The generalized linear model relaxes two main components of the linear regression model.
## Linear Regression
- *Distribution of target:* We assumed that the conditional [[Random Variable|r.v.]] $(Y \vert X)$ follows a [[Gaussian Distribution]]. Its mean is the [[Univariate Linear Regression#Regression Function|Regression Function]] $\mu(x)$. Its [[Variance]] is governed by $\sigma^2$, which is the variance of residuals.

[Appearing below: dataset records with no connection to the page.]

(** C1, on the code: with an empty store and no item, a valid reply does not
    fail with the message of [not_found_message] but with the internal error
    of the unbound name [dynamodb], read at step 4 before the item is looked
    up; the service calls made are the two queries and the scan. *)
Theorem total_miss_raises_internal_error :
  fst (SendReply.send_reply_message_in_existing_conversation_thread
         sample_runtime
         (request "u-alice" "alice@example.com" None "I1" "u-bob" "hello")
         empty_world)
  = inl (Store.Exception
           "Internal server error: name 'dynamodb' is not defined")
  /\ fst (SendReply.send_reply_message_in_existing_conversation_thread
            sample_runtime
            (request "u-alice" "alice@example.com" None "I1" "u-bob" "hello")
            empty_world)
     <> inl (Store.Exception SendReply.not_found_message)
  /\ Store.calls
       (snd (SendReply.send_reply_message_in_existing_conversation_thread
               sample_runtime
               (request "u-alice" "alice@example.com" None "I1" "u-bob" "hello")
               empty_world))
     = [Store.Query "u-alice" true; Store.Query "u-bob" true;
        Store.Scan (Some 10)].
Proof.
  split; [vm_compute; reflexivity|]. split; [|vm_compute; reflexivity].
  vm_compute. discriminate.
Qed.

(** C2, as stated, fails: the first contact of bob to alice is in the table,
    the index shows nothing, and alice's reply is not sent, because the scan
    reads ten rows only and the contact is the eleventh. *)
Lemma scan_limit_counterexample :
  let w := crowded_world in
  let out :=
    SendReply.send_reply_message_in_existing_conversation_thread
      sample_runtime
      (request "alice" "alice@example.com" None "I1" "bob" "Yes, it is.") w in
  find (SendReply.match_received "I1" "bob") (Store.index_rows "alice" w) = None
  /\ find (SendReply.match_sent "I1" "alice") (Store.index_rows "bob" w) = None
  /\ (exists m, In m (Store.messages_table w)
                /\ itemId m = "I1"
                /\ senderUserId m = "bob" /\ recipientUserId m = "alice")
  /\ fst out
     = inl (Store.Exception
              "Internal server error: name 'dynamodb' is not defined")
  /\ Store.messages_table (snd out) = Store.messages_table w.
Proof.
  cbv zeta. split; [reflexivity|]. split; [reflexivity|]. split.
  - exists (sample_message "m1" "I1" "bob" "alice" "2026-01-31T18:00:00Z").
    split; [|repeat split]. unfold crowded_world. simpl. tauto.
  - split; vm_compute; reflexivity.
Qed.

(** C2, amended: when no service call fails, the two index queries show no
    matching message, and one of the first ten rows read by the scan is about
    the item and between the two users, in either direction, the reply is
    sent with the context of the first such row: its item title and status,
    and the recipient's name and e-mail address taken from it. *)
Theorem scan_within_limit_resolves :
  forall (rt : Runtime) (w : Store.World) (user_id user_email : string)
         (nm : option string) (item_id recipient_user_id message_text : string)
         (m : Message),
    Effects.no_faults w ->
    item_id <> EmptyString -> recipient_user_id <> EmptyString -> message_text <> EmptyString ->
    String.length message_text <= 1000 -> recipient_user_id <> user_id ->
    find (SendReply.match_received item_id recipient_user_id)
      (Store.index_rows user_id w) = None ->
    find (SendReply.match_sent item_id user_id)
      (Store.index_rows recipient_user_id w) = None ->
    In m (firstn SendReply.scan_limit (Store.messages_table w)) ->
    SendReply.match_pair item_id user_id recipient_user_id m = true ->
    let out :=
      SendReply.send_reply_message_in_existing_conversation_thread rt
        (request user_id user_email nm item_id recipient_user_id message_text)
        w in
    exists found,
      find (SendReply.match_pair item_id user_id recipient_user_id)
        (firstn SendReply.scan_limit (Store.messages_table w)) = Some found
      /\ fst out = inr {| SendReply.messageId := uuid4 rt;
                          SendReply.sentAt := utcnow rt |}
      /\ Store.messages_table (snd out)
         = (Store.messages_table w
            ++ [SendReply.message_record rt item_id recipient_user_id user_id
                  user_email
                  (Validation.display_name
                     (mkClaims (Some user_id) (Some user_email) nm) user_email)
                  message_text (SendReply.PriorMessage found)])%list.
Proof.
  intros rt w user_id user_email nm item_id recipient_user_id message_text m
    Hw Hi Hr Hm Hlen Hne E1 E2 Hin Hmatch out.
  destruct (find (SendReply.match_pair item_id user_id recipient_user_id)
              (firstn SendReply.scan_limit (Store.messages_table w)))
    as [found|] eqn:E3.
  2:{ pose proof (find_none _ _ E3 m Hin) as Hno. congruence. }
  exists found. split; [reflexivity|].
  assert (Hchain : Effects.chain_result item_id user_id recipient_user_id w
                   = Some found)
    by (unfold Effects.chain_result; now rewrite E1, E2).
  destruct (SendReplyFacts.find_existing_message_found _ _ _ _ _ Hw Hchain)
    as (w1 & Hrun & Hreads & Hw1).
  subst out. unfold request. rewrite HandlerFacts.send_reply_run.
  unfold Store.try_except, Store.bind.
  rewrite SendReplyFacts.validate_passes by assumption.
  rewrite Hrun. unfold SendReply.store_reply, Store.bind, Store.put_item.
  rewrite (SendReplyFacts.service_answers _ _ _ _ _ Hw1). simpl.
  split; [reflexivity|].
  destruct Hreads as (Htable & _). now rewrite Htable.
Qed.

$ (Y \vert X=x) \sim \mathcal N\left (\mu(x), \sigma^2 \mathbf I\right) $
- *Regression function:* It is defined as the conditional expectation $\mathbb E[Y \vert X=x]$. We restricted its form to linear combinations for both the [[Univariate Linear Regression]] and [[Multivariate Linear Regression]].
$
\begin{align}
\mu(x) &= \mathbb E[Y \vert X=x]\\[4pt]
&= a+bx+\epsilon &&\text{(Univariate)}\\[6pt]
&= \mathbb X^T\beta+\epsilon && \text{(Multivariate)}
\end{align}
$
## Generalized Linear Model
- *Distribution of target:* The conditional r.v. $(Y \vert X)$ can have any distribution $\mathbf P_\theta$, as long as it is part of the [[Exponential Family]].

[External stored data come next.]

(** * Metrics analysis and benchmark statistics of the Raft key vault

    Shallow embedding of [analyze_metrics.py] (class [MetricsAnalyzer]) and of
    the statistical core of [benchmarks/plot.py], with the properties the
    design document states about them.

    Conventions.
    - A CSV row produced by [csv.DictReader] is a record holding the columns
      the analyser reads.  The [timestamp] column is kept already resolved by
      [datetime.fromisoformat] to an instant, counted in microseconds (the
      resolution of a Python [datetime]).
    - A Python dict used as a map is a [gmap], a [set] is a [gset]; a dict
      whose iteration order the code relies on is a list of items.
    - A raised exception is [None] in an [option] result.
    - Binary floating point numbers are idealised as exact numbers: rationals
      [Q] where the code only adds, multiplies and divides (latencies,
      percentiles), reals [R] where it takes square roots or calls the
      Student-t quantile (standard deviation, confidence interval).  NaN, the
      value pandas and numpy give to an undefined statistic, is [None].
    - The calls into numpy and pandas ([np.percentile], the grouped ['mean']
      and ['std']) are embedded as those libraries compute them;
      [scipy.stats.t.ppf] and the reading of a latency file are parameters. *)

From Stdlib Require Import ZArith QArith Qround Qabs Qreals Reals Lra Lia List.
From Stdlib Require Import Bool Ascii.
From Stdlib Require Lqa.
From Stdlib Require Import Sorting.Sorted Sorting.Permutation.
From stdpp Require Import gmap strings list fin_maps.
Import ListNotations.

(* ===================================================================== *)
(** * analyze_metrics.py                                                  *)
(* ===================================================================== *)

Module AnalyzeMetrics.

Local Open Scope string_scope.
Local Open Scope Z_scope.
Local Open Scope list_scope.

(** One row of the metrics CSV. *)
Record Event : Type := mkEvent {
  timestamp : Z;          (* event['timestamp'], in microseconds *)
  event_type : string;    (* event['event_type'] *)
  node_id : string        (* event['node_id'] *)
}.

(** The dict [{'start': event, 'end': None}] of [get_elections]; [end] is a
    reserved word, hence [end_]. *)
Record Election : Type := mkElection {
  start : Event;
  end_ : option Event
}.

(** [get_event_counts]: [counts[event['event_type']] += 1] on a
    [defaultdict(int)]. *)
Definition count_event (counts : gmap string nat) (event : Event)
  : gmap string nat :=
  <[event_type event := (default 0%nat (counts !! event_type event) + 1)%nat]>
    counts.

Definition get_event_counts (events : list Event) : gmap string nat :=
  fold_left count_event events ∅.

(** [get_term_changes]. *)
Definition get_term_changes (events : list Event) : list Event :=
  List.filter (fun e => String.eqb (event_type e) "TERM_CHANGE") events.

(** [get_elections].  The loop state is the pair of the local variables
    [elections] and [current_election]; the empty dict [{}] is [None]. *)
Definition get_elections_step
  (st : list Election * option Election) (event : Event)
  : list Election * option Election :=
  let '(elections, current_election) := st in
  if String.eqb (event_type event) "ELECTION_START" then
    (elections, Some {| start := event; end_ := None |})
  else if String.eqb (event_type event) "ELECTION_END" then
    match current_election with
    | Some cur =>
        (elections ++ [ {| start := start cur; end_ := Some event |} ], None)
    | None => (elections, current_election)
    end
  else (elections, current_election).

Definition get_elections_loop (events : list Event)
  (st : list Election * option Election) : list Election * option Election :=
  fold_left get_elections_step events st.

Definition get_elections (events : list Event) : list Election :=
  fst (get_elections_loop events ([], None)).

(** [(end_time - start_time).total_seconds() * 1000]: the difference of two
    instants in milliseconds. *)
Definition latency_ms (start_time end_time : Z) : Q :=
  Qmake (end_time - start_time) 1000.

(** The loop of [calculate_election_latencies] over a list of elections:
    [if election['end']: latencies.append(latency_ms)]. *)
Definition latencies_step (latencies : list Q) (election : Election) : list Q :=
  match end_ election with
  | Some e =>
      latencies ++ [latency_ms (timestamp (start election)) (timestamp e)]
  | None => latencies
  end.

Definition latencies_of (elections : list Election) : list Q :=
  fold_left latencies_step elections [].

Definition calculate_election_latencies (events : list Event) : list Q :=
  latencies_of (get_elections events).

(** [get_node_ids]. *)
Definition get_node_ids (events : list Event) : gset string :=
  list_to_set (map node_id events).

(** The dict built by [export_json_report] ([nodes] is the sorted listing of
    the set of node ids). *)
Record Report : Type := mkReport {
  event_counts : gmap string nat;
  total_events : nat;
  nodes : gset string;
  elections : nat;
  election_latencies_ms : list Q;
  writes : nat;
  reads : nat
}.

Definition export_json_report (events : list Event) : Report :=
  {| event_counts := get_event_counts events;
     total_events := length events;
     nodes := get_node_ids events;
     elections := length (get_elections events);
     election_latencies_ms := calculate_election_latencies events;
     writes := length
       (List.filter (fun e => String.eqb (event_type e) "WRITE_REQUEST") events);
     reads := length
       (List.filter (fun e => String.eqb (event_type e) "READ_REQUEST") events) |}.

(** Vocabulary of the properties. *)

Definition is_start (e : Event) : bool :=
  String.eqb (event_type e) "ELECTION_START".

Definition is_end (e : Event) : bool :=
  String.eqb (event_type e) "ELECTION_END".

Definition is_election_event (e : Event) : bool := is_start e || is_end e.

(** An interval is closed when its end is present, open otherwise. *)
Definition closed (el : Election) : bool :=
  match end_ el with Some _ => true | None => false end.

(** Sum of the values of a count dict. *)
Definition sum_counts (counts : gmap string nat) : nat :=
  map_fold (fun _ c acc => (c + acc)%nat) 0%nat counts.

(** Timestamps never decrease along the stream. *)
Fixpoint nondecreasing (events : list Event) : Prop :=
  match events with
  | [] => True
  | e :: rest =>
      Forall (fun e' => timestamp e <= timestamp e') rest /\ nondecreasing rest
  end.

(** The pending interval counts for one, the empty dict for none. *)
Definition pending (cur : option Election) : nat :=
  match cur with Some _ => 1%nat | None => 0%nat end.

(** An interval whose end, when present, is not earlier than its start. *)
Definition ordered (el : Election) : Prop :=
  forall e, end_ el = Some e -> timestamp (start el) <= timestamp e.

(** The latency of one interval, when its end is present. *)
Definition election_latency (el : Election) : option Q :=
  match end_ el with
  | Some e => Some (latency_ms (timestamp (start el)) (timestamp e))
  | None => None
  end.

(** How many events of the stream have the given type. *)
Definition occurrences (ty : string) (events : list Event) : nat :=
  length (List.filter (fun e => String.eqb (event_type e) ty) events).

(** Sample events. *)
Definition ev (t : Z) (ty : string) : Event :=
  {| timestamp := t; event_type := ty; node_id := "n1" |}.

$ (Y \vert X=x) \sim\mathbf P_\theta $
- *Regression function:* When $Y$ is only on a subset of $\mathbb R$ (e.g. [[Bernoulli Distribution|Bernoulli]]), then $\mathbb E[Y \vert X] \equiv \mu(x)$ is also on this subset. To ensure that the [[Sample Space]] of the linear predictor $\mathbb X^T \beta$ still fits to this subset, a [[Canonical Link Functions|Link Function]] $g$ needs to be introduced.
$
\overbrace{g(\underbrace{\mu(x)}_{[0,1]})}^{\mathbb R} = \underbrace{\mathbb X^T\beta}_{\mathbb R} \quad \implies \quad
\underbrace{\mu(x)}_{[0,1]} = \overbrace{g^{-1}(\underbrace{\mathbb X^T\beta}_{\mathbb R})}^{[0,1]}
$
>[!note:]
>The link function needs to have two properties. It needs to be [[Monotonicity|monotone]] increasing, to ensure that the function is invertible. Also the link function needs to be differentiable, since we want to work with [[Maximum Likelihood Estimation|MLE]], where derivatives need to be calculated.
**Example #1:**
When $\mu(x) \in [0,1]$ a link-function $g(x)$ needs to be chosen, such that is maps values from $[0,1]$ to $\mathbb R$. A common choice is the logit-function.
$
\begin{aligned} g&: [0,1] \mapsto \mathbb R \\[4pt] g^{-1}&: \mathbb R \mapsto [0,1]
\end{aligned}
$
**Example #2:**
Also when we know that the direct relationship between $X$ and $Y$ is not linear, we can correct this by choosing a suitable link-function to make $g(\mu(x))$ fit to a linear predictor.
$ g(\mu(x)) = (\mathbb X^T\beta)^3 \quad \text{when} \quad g(\mu)=\sqrt[3] \mu $